Obviously this means that I will have to change the connection string of the DbContext on the fly, depending on which database the API must talk to. I've been looking at this, firstly by doing it on the controller itself, which worked but would involve a lot of copy-and-paste anti-patterns in all my controllers. So I am trying to move this to the DbContext's OnConfiguring event. I was thinking it'd be best to create a DbContext Factory to create the DbContexts, using the appropriate connection string. I'm just a bit lost though. You see, when the web app calls an end point on the web api (let's say an HTTP GET request to get a list of accounts), this will fire the HttpGet handler in the Accounts controller. This action method then reads the Agency ID header. But this is all happening on the controller.... If I call the DbContext Factory from the DbContext's OnConfiguring() event, it would have to send the Agency ID (which was read in the controller) to the factory so that the factory knows which connection string to create.
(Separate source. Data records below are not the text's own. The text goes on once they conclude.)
Lemma encodes_append c s rs r : encodes c (mkJournal (Some s) rs) -> s_phase s = Captured -> s_objectCount s < MAX_PREPARED_OBJECTS -> prepared_ok r ->
  po_index r = s_objectCount s -> po_previousDigest r = s_objectDigest s ->
  c !! objectName (po_ciphertextId r) = None -> c !! bindingName (bindingDigest (po_binding r)) = None ->
  jstep (mkJournal (Some s) rs) (mkJournal (Some (grown s (recordDigest r))) (rs ++ [r])) /\
  encodes (<[orderName (po_index r) := referenceOf r]> (<[objectName (po_ciphertextId r) := recordText r]>
    (<[bindingName (bindingDigest (po_binding r)) := po_ciphertextId r]> (<[headName := stateText (grown s (recordDigest r))]> c))))
    (mkJournal (Some (grown s (recordDigest r))) (rs ++ [r])).
Proof.
  intros Henc Hphase Hmax Hok Hi Hd Hfo Hfb. pose proof Henc as [Hr _ Ho Hb Hn]. cbn [j_head j_objects] in *.
  rewrite Ho in Hfo. apply fmap_None in Hfo. rewrite Hb in Hfb. apply fmap_None in Hfb.
  assert (jstep (mkJournal (Some s) rs) (mkJournal (Some (grown s (recordDigest r))) (rs ++ [r]))) as Hstep.
  { constructor; try done; [by apply withId_none|by apply withBinding_none]. }
  split; [done|]. destruct (reachable_journal_ok _ Hr) as [(_ & _ & Hc & _) Hsize _ _ _ _ _]. cbn [j_head j_objects] in *.
  split; cbn [j_head j_objects].
  - unfold reachable in *. by eapply rtc_r.
  - rewrite !lookup_insert_ne by (apply not_eq_sym; first [apply head_order|apply head_object|apply head_binding]). by rewrite lookup_insert_eq.
  - intros id. rewrite lookup_insert_ne by apply not_eq_sym, object_order. unfold withId. rewrite find_snoc. fold (withId id rs).
    destruct (decide (id = po_ciphertextId r)) as [->|Hne].
    + rewrite lookup_insert_eq, Hfo. by rewrite bool_decide_eq_true_2.
    + rewrite lookup_insert_ne by (intros ?%objectName_inj; congruence). rewrite !lookup_insert_ne by first [apply not_eq_sym, object_binding|apply head_object].
      rewrite Ho. destruct (withId id rs); [done|]. by rewrite bool_decide_eq_false_2.
  - intros d. rewrite !lookup_insert_ne by first [apply not_eq_sym, binding_order|apply object_binding]. unfold withBinding. rewrite find_snoc. fold (withBinding d rs).
    destruct (decide (d = bindingDigest (po_binding r))) as [->|Hne].
    + rewrite lookup_insert_eq, Hfb. by rewrite bool_decide_eq_true_2.
    + rewrite lookup_insert_ne by (intros ?%bindingName_inj; congruence). rewrite lookup_insert_ne by apply head_binding.
      rewrite Hb. destruct (withBinding d rs); [done|]. by rewrite bool_decide_eq_false_2.
  - intros n Hle. destruct (decide (n = length rs)) as [->|Hne].
    + rewrite Hi, Hc, lookup_insert_eq, lookup_app_r, Nat.sub_diag by lia. done.
    + rewrite lookup_insert_ne.
      * rewrite !lookup_insert_ne by first [apply object_order|apply binding_order|apply head_order]. rewrite Hn by done.
        destruct (decide (n < length rs)%nat); [by rewrite lookup_app_l|]. rewrite !lookup_ge_None_2; [done|rewrite length_app; cbn; lia|lia].
      * intros Heq%orderName_inj; unfold MAX_PREPARED_OBJECTS, MAX_SAFE_INTEGER in *; lia.
Qed.

(** *** The records determine the journal *)
Lemma withId_member rs r : NoDup (map po_ciphertextId rs) -> r ∈ rs -> withId (po_ciphertextId r) rs = Some r.
Proof.
  intros Hn Hr. induction rs as [|x rs IH]; [by apply elem_of_nil in Hr|]. cbn [map] in Hn. apply NoDup_cons in Hn as [Hx Hn]. unfold withId in *. cbn [List.find].
  apply elem_of_cons in Hr as [->|Hr]; [by rewrite bool_decide_eq_true_2|]. rewrite bool_decide_eq_false_2; [by apply IH|].
  intros Heq. apply Hx. rewrite Heq. apply list_elem_of_fmap. by exists r.
Qed.

Lemma reference_id r r' : prepared_ok r -> prepared_ok r' -> referenceOf r = referenceOf r' -> po_ciphertextId r = po_ciphertextId r'.
Proof.
  intros [_ [Hid _] _ _ _] [_ [Hid' _] _ _ _] Heq.
  assert (forall x, digestPattern (recordDigest x) = true) as Hd by (intros; apply Is_true_true, sha256Base64Url_pattern).
  apply text_same in Heq; [|by apply reference_plain..]. field "ciphertextId" of Heq as H1. by injection H1.
Qed.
I'm trying not to use global variables to keep my classes loosely coupled.

Unless I have some service running in the pipeline that intercepts all requests, reads the Agency ID header, and this somehow gets injected into the DbContext constructor? No idea how I would go about doing this...

In summary, I'm a bit lost. I'm not even sure if this is the correct approach. I've looked at some "multi-tenant" examples, but to be honest, I've found them a bit hard to understand, and I was hoping I could do something a bit simpler for now, and with time, as my knowledge of .Net Core improves, I can look at improving the code correspondingly.

1
see my answer below. let me know if you have questions regarding the sample.Riscie
Did you had a look at SaasKit?Tseng

1 Answers

2
votes

I am working on something similar you describe here. As I am also quite at the start, I have no silver bullet yet. There is one thing where could help you with your approach though:

firstly by doing it on the controller itself, which worked but would involve a lot of copy-and-paste anti-patterns in all my controllers.

I took the approach of having a middleware being in charge of swapping the dbconnection string. Something like this:

public class TenantIdentifier
{
    private readonly RequestDelegate _next;

    public TenantIdentifier(RequestDelegate next)
    {
        _next = next;
    }

    public async Task Invoke(HttpContext httpContext, GlobalDbContext dbContext)
    {
        var tenantGuid = httpContext.Request.Headers["X-Tenant-Guid"].FirstOrDefault();
        if (!string.IsNullOrEmpty(tenantGuid))
        {
            var tenant = dbContext.Tenants.FirstOrDefault(t => t.Guid.ToString() == tenantGuid);
            httpContext.Items["TENANT"] = tenant;
        }

        await _next.Invoke(httpContext);
    }
}


public static class TenantIdentifierExtension
{
    public static IApplicationBuilder UseTenantIdentifier(this IApplicationBuilder app)
    {
        app.UseMiddleware<TenantIdentifier>();
        return app;
    }
}

Here I am using a self-created http-header called X-Tenant-Guid to identify the tenants GUID. Then I make a request to the global Database, where I do get the connection string of this tenants db.